WHAT IS BEING ASKED – Copy every line below where the string "pose" is found.

DATASET –
(** Removing the record of an agent whose membership was removed. *)
Lemma reg_ok_drop g gs kid r m :
  reg_ok g gs → records g !! kid = Some r → sys_ok m gs →
  (∀ i b, b ∈ members_of m i ↔ b ∈ members_of (cgroups g) i ∧ ¬ (b = r_pid r ∧ i = r_cgroup r)) →
  reg_ok (drop_record kid (set_cgroups m g)) gs.
Proof.
  intros Hok Hr Hs Hm. apply homes_lookup in Hr as Hk. set (g' := drop_record _ _).
  assert (homes g' = delete kid (homes g)) as Hh by (unfold homes, g'; cbn; by rewrite fmap_delete).
  assert (cgroups g' = m ∧ next_pid g' = next_pid g) as [Hcg Hnp] by done. clearbody g'.
  split; rewrite ?Hcg, ?Hh, ?Hnp; [done| | | | |apply Hok].
  - intros k p c [Hne Hp]%lookup_delete_Some. apply Hm. split; [by eapply (ro_home _ _ Hok)|].
    intros [-> ->]. apply Hne. by eapply (ro_pid _ _ Hok).
  - intros k1 k2 p c1 c2 [_ H1]%lookup_delete_Some [_ H2]%lookup_delete_Some. by eapply (ro_pid _ _ Hok).
  - intros i a [Ha Hne]%Hm. destruct (ro_member _ _ Hok i a Ha) as [k Hk']. exists k.
    rewrite lookup_delete_ne; [done|]. intros <-. rewrite Hk in Hk'. injection Hk' as <- <-. by apply Hne.
  - intros k p c [_ Hp]%lookup_delete_Some. by eapply (ro_next _ _ Hok).
Qed.

Lemma reg_ok_unregister g gs kid : reg_ok g gs → reg_ok (try_unregister_agent kid g).2 gs.
Proof.
  intros Hok. unfold try_unregister_agent. destruct (records g !! kid) as [r|] eqn:Hr; [|done].
  pose proof (sys_ok_try_remove (cgroups g) gs (r_cgroup r) (r_pid r) (ro_sys _ _ Hok)) as Hs.
  pose proof (try_remove_members (cgroups g) gs (r_cgroup r) (r_pid r) (ro_sys _ _ Hok)) as Hm.
  destruct (try_remove_agent _ _ _) as [[[]|e] m]; cbn [snd] in *; [by apply reg_ok_drop with r|].
  subst m. by apply (reg_ok_frame g _ gs).
Qed.

Lemma reg_ok_force_unregister g gs kid : reg_ok g gs → reg_ok (force_unregister_agent kid g).2 gs.
Proof.
  intros Hok. unfold force_unregister_agent. destruct (records g !! kid) as [r|] eqn:Hr; [|done].
  pose proof (sys_ok_force_remove (cgroups g) gs (r_cgroup r) (r_pid r) (ro_sys _ _ Hok)) as Hs.
  pose proof (force_remove_members (cgroups g) gs (r_cgroup r) (r_pid r) (ro_sys _ _ Hok)) as Hm.
  destruct (force_remove_agent _ _ _) as [[[]|e] m]; cbn [snd] in *; [by apply reg_ok_drop with r|].
  subst m. by apply (reg_ok_frame g _ gs).
Qed.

TASK SOLUTION –
  pose proof (sys_ok_try_remove (cgroups g) gs (r_cgroup r) (r_pid r) (ro_sys _ _ Hok)) as Hs.
  pose proof (try_remove_members (cgroups g) gs (r_cgroup r) (r_pid r) (ro_sys _ _ Hok)) as Hm.
  pose proof (sys_ok_force_remove (cgroups g) gs (r_cgroup r) (r_pid r) (ro_sys _ _ Hok)) as Hs.
  pose proof (force_remove_members (cgroups g) gs (r_cgroup r) (r_pid r) (ro_sys _ _ Hok)) as Hm.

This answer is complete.